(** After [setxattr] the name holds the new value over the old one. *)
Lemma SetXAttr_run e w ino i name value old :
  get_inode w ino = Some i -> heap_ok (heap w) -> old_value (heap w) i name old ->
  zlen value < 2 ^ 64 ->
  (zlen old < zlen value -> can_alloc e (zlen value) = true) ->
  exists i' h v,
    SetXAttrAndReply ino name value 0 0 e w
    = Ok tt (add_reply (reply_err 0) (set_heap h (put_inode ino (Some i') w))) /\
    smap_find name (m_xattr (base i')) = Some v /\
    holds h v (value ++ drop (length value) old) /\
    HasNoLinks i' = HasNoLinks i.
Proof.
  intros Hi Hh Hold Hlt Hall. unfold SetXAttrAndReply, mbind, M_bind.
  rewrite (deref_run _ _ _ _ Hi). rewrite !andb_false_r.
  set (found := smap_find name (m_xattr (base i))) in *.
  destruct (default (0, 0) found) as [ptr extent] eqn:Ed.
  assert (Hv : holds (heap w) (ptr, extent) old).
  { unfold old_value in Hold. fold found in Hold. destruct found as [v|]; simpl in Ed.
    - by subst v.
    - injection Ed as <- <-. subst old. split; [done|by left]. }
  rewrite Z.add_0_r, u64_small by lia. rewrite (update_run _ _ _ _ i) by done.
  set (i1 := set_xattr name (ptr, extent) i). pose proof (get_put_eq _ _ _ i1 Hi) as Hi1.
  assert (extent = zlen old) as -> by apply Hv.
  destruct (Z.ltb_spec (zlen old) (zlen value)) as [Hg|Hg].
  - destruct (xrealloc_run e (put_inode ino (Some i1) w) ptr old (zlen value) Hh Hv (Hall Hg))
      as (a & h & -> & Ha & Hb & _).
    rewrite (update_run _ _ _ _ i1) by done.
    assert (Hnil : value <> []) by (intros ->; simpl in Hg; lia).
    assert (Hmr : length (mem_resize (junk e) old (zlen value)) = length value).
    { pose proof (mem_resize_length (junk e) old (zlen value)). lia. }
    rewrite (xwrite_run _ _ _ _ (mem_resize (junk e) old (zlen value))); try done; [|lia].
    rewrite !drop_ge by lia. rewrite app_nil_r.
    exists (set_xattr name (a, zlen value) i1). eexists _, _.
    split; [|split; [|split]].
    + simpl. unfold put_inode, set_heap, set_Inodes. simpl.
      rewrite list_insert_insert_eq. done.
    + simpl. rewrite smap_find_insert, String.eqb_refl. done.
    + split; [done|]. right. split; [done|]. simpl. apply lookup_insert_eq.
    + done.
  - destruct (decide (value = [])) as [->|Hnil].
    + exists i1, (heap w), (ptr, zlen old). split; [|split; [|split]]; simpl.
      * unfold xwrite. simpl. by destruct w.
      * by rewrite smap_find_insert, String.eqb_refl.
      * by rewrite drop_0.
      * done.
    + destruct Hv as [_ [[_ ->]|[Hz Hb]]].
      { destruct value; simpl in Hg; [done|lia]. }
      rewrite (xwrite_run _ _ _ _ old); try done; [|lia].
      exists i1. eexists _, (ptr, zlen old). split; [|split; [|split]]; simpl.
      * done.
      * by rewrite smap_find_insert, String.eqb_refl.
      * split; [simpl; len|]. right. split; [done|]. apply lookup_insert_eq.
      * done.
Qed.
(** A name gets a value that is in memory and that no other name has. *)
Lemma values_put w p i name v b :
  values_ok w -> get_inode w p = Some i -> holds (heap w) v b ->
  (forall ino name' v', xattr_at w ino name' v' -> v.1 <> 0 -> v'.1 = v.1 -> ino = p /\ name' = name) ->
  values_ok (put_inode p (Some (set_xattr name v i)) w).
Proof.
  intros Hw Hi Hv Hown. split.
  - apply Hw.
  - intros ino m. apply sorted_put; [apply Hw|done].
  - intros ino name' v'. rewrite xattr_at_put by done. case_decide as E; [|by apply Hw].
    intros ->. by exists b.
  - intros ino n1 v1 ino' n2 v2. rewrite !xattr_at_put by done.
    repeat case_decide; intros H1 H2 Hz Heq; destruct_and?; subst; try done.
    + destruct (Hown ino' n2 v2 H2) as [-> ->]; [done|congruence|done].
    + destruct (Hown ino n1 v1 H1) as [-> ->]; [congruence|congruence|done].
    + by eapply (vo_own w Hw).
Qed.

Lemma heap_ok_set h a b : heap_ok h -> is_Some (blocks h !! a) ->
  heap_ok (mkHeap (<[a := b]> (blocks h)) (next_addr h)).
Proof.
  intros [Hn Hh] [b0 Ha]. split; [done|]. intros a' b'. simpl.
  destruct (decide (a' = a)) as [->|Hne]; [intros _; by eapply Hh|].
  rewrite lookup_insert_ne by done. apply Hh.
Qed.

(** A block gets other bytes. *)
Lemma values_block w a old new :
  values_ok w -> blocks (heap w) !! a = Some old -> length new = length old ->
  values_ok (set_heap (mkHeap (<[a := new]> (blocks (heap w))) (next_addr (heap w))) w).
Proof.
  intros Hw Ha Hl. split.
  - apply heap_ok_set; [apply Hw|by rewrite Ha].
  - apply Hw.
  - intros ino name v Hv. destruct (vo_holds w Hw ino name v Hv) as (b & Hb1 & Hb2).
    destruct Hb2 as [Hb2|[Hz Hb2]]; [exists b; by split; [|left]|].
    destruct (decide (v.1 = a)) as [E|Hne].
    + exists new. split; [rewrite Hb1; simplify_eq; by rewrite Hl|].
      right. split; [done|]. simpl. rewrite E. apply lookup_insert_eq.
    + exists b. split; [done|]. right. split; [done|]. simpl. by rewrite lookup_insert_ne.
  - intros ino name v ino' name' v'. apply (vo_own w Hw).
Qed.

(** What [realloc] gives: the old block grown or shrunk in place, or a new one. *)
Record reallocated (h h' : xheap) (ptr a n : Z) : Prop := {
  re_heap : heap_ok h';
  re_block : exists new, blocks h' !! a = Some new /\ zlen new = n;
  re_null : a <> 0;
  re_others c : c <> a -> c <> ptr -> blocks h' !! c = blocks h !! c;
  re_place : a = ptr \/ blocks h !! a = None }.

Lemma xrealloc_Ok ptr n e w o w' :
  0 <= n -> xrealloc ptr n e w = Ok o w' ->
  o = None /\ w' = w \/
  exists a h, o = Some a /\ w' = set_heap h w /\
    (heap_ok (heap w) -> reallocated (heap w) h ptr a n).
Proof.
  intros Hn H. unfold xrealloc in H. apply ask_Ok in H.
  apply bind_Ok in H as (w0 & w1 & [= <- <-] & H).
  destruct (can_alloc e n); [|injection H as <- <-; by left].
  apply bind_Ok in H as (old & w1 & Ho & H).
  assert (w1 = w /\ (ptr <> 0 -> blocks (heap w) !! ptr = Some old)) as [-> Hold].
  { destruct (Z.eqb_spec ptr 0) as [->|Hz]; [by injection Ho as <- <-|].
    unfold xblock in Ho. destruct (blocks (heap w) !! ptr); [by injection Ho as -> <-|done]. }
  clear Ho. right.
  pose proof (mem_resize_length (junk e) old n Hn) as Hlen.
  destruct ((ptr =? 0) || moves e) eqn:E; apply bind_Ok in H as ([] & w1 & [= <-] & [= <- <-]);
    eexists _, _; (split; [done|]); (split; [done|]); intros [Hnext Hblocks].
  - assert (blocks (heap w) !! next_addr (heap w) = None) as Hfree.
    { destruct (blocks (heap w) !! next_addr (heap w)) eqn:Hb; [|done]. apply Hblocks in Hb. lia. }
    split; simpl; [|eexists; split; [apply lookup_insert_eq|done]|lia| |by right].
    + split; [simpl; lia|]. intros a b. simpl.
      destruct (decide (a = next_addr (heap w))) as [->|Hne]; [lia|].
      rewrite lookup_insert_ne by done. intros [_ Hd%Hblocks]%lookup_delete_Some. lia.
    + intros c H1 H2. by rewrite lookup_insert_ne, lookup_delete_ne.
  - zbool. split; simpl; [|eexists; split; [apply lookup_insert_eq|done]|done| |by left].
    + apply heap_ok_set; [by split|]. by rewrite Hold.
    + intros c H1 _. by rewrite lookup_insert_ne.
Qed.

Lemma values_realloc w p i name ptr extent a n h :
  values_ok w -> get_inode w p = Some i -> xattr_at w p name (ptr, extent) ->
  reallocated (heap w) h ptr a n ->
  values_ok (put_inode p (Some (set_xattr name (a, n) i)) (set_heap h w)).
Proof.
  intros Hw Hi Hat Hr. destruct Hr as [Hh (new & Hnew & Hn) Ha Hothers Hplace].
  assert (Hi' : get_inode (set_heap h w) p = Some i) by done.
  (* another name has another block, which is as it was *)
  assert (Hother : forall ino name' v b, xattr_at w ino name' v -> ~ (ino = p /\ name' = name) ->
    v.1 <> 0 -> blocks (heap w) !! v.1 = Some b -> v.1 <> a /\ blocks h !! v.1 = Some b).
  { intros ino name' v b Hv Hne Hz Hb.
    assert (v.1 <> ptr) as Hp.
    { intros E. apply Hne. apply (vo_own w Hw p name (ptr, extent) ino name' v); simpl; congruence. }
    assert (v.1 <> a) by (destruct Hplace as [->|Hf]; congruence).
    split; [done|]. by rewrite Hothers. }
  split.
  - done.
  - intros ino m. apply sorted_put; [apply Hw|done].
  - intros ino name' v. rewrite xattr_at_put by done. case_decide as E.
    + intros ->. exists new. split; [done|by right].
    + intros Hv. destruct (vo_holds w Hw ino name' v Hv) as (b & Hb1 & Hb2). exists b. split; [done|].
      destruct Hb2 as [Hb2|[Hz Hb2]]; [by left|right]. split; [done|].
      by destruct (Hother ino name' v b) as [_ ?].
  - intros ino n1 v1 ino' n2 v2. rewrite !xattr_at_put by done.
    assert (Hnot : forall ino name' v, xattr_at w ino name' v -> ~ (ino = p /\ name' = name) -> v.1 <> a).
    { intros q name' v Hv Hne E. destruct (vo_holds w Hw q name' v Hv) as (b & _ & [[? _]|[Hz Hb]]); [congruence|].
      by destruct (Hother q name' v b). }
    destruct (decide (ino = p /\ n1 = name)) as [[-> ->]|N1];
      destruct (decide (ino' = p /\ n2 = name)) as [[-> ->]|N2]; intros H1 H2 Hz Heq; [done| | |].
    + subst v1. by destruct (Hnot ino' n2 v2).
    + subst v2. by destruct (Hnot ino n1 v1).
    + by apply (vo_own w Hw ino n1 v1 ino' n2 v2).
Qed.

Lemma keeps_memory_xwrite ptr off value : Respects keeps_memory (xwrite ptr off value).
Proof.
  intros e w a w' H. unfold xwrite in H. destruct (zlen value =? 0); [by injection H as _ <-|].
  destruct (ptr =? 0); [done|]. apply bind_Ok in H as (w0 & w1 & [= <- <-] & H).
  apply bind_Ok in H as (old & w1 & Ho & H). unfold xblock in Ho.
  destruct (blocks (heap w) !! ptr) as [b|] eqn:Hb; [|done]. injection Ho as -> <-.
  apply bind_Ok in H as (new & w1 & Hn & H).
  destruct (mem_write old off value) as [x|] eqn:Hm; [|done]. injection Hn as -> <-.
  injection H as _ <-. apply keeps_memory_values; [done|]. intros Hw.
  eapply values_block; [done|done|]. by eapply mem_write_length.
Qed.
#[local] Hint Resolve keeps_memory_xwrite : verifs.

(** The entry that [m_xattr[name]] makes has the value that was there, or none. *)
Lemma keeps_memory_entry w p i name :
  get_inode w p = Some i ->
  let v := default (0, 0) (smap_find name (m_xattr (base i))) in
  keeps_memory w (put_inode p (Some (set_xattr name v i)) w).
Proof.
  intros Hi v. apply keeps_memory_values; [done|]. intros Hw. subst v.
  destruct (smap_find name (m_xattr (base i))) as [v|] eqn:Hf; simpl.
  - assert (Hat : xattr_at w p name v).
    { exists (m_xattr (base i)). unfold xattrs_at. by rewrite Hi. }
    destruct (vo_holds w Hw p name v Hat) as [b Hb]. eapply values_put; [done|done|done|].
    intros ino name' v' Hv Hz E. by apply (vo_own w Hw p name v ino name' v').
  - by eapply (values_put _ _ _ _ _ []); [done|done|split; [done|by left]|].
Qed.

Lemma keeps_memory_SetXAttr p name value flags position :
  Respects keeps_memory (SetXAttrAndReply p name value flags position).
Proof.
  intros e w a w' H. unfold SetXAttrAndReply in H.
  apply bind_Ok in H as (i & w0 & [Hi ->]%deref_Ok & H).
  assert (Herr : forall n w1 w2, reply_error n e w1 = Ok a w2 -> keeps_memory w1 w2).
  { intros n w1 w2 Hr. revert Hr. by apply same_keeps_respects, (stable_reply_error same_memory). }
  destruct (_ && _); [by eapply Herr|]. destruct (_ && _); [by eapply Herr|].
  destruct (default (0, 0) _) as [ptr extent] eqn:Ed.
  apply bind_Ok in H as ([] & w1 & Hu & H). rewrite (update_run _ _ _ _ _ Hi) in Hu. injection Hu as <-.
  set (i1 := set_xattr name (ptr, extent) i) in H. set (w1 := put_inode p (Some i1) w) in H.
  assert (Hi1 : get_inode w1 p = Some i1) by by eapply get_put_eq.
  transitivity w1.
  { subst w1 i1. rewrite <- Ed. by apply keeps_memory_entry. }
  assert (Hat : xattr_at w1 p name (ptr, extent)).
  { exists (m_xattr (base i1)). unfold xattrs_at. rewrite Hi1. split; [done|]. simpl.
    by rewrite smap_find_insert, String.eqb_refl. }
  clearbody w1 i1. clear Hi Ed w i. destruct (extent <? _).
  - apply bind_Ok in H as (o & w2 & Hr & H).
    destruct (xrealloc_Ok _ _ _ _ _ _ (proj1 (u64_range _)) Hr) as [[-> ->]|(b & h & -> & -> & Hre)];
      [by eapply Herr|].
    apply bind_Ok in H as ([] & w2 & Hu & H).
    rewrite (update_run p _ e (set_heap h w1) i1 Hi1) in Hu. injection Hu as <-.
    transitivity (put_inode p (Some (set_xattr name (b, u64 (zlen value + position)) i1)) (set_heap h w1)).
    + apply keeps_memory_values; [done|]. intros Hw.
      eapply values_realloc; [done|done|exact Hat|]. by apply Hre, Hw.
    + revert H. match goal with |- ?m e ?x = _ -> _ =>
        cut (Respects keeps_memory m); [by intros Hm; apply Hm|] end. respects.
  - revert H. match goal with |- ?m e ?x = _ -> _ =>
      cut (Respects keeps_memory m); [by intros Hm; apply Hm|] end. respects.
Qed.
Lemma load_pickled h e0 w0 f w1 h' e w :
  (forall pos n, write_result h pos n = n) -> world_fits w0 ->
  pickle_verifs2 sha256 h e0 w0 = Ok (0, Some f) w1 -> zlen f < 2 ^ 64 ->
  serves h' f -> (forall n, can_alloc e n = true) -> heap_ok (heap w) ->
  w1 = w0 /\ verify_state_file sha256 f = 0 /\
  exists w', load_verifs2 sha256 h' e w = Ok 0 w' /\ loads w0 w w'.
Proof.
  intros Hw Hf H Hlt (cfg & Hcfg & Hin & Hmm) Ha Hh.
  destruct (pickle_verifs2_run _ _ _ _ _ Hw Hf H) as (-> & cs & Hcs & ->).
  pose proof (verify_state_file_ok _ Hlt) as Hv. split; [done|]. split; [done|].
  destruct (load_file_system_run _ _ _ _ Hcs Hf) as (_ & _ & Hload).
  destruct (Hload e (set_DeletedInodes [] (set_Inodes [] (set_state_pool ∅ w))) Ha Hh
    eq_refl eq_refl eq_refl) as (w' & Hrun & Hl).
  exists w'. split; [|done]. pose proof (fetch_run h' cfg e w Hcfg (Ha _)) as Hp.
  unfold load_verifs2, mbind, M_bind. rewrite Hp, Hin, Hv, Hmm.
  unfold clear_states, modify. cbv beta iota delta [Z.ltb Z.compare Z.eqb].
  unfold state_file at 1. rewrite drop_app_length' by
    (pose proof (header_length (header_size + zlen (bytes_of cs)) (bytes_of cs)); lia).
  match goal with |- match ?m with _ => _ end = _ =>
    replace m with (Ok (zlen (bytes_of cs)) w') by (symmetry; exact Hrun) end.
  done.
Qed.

=====

Task statement:
Out of the data above, transcribe exactly and only the lines starting with the line that has "- destruct (xrealloc_run" and going on through the line that has "old (zlen value)).", both included.

Result for this task:
  - destruct (xrealloc_run e (put_inode ino (Some i1) w) ptr old (zlen value) Hh Hv (Hall Hg))
      as (a & h & -> & Ha & Hb & _).
    rewrite (update_run _ _ _ _ i1) by done.
    assert (Hnil : value <> []) by (intros ->; simpl in Hg; lia).
    assert (Hmr : length (mem_resize (junk e) old (zlen value)) = length value).
    { pose proof (mem_resize_length (junk e) old (zlen value)). lia. }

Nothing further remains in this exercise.